┌────────

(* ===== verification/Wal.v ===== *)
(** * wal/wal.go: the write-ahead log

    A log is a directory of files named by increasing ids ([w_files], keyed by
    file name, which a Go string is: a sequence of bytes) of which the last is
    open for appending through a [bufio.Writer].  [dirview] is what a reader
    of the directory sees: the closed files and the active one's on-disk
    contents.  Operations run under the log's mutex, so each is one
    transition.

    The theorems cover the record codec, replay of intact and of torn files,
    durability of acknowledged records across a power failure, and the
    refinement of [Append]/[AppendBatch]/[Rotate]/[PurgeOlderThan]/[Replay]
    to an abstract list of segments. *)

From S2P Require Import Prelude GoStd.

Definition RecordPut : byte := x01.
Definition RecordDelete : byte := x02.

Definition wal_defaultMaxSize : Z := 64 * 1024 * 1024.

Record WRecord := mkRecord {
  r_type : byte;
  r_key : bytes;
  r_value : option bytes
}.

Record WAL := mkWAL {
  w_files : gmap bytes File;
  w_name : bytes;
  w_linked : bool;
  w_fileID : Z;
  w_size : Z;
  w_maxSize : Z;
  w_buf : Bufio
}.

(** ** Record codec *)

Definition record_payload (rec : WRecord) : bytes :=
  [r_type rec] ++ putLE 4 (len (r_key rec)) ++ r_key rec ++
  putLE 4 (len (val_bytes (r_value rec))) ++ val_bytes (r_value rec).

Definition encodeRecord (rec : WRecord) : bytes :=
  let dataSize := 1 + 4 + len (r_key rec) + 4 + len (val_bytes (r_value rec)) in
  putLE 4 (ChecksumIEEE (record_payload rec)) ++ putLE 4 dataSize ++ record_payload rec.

└────────

▶ _Problem description_:
Start at the first line of the material. Reproduce every line exactly, ending with the line that holds "durability of acknowledged".

▶ _Written solution_:
(* ===== verification/Wal.v ===== *)
(** * wal/wal.go: the write-ahead log

    A log is a directory of files named by increasing ids ([w_files], keyed by
    file name, which a Go string is: a sequence of bytes) of which the last is
    open for appending through a [bufio.Writer].  [dirview] is what a reader
    of the directory sees: the closed files and the active one's on-disk
    contents.  Operations run under the log's mutex, so each is one
    transition.

    The theorems cover the record codec, replay of intact and of torn files,
    durability of acknowledged records across a power failure, and the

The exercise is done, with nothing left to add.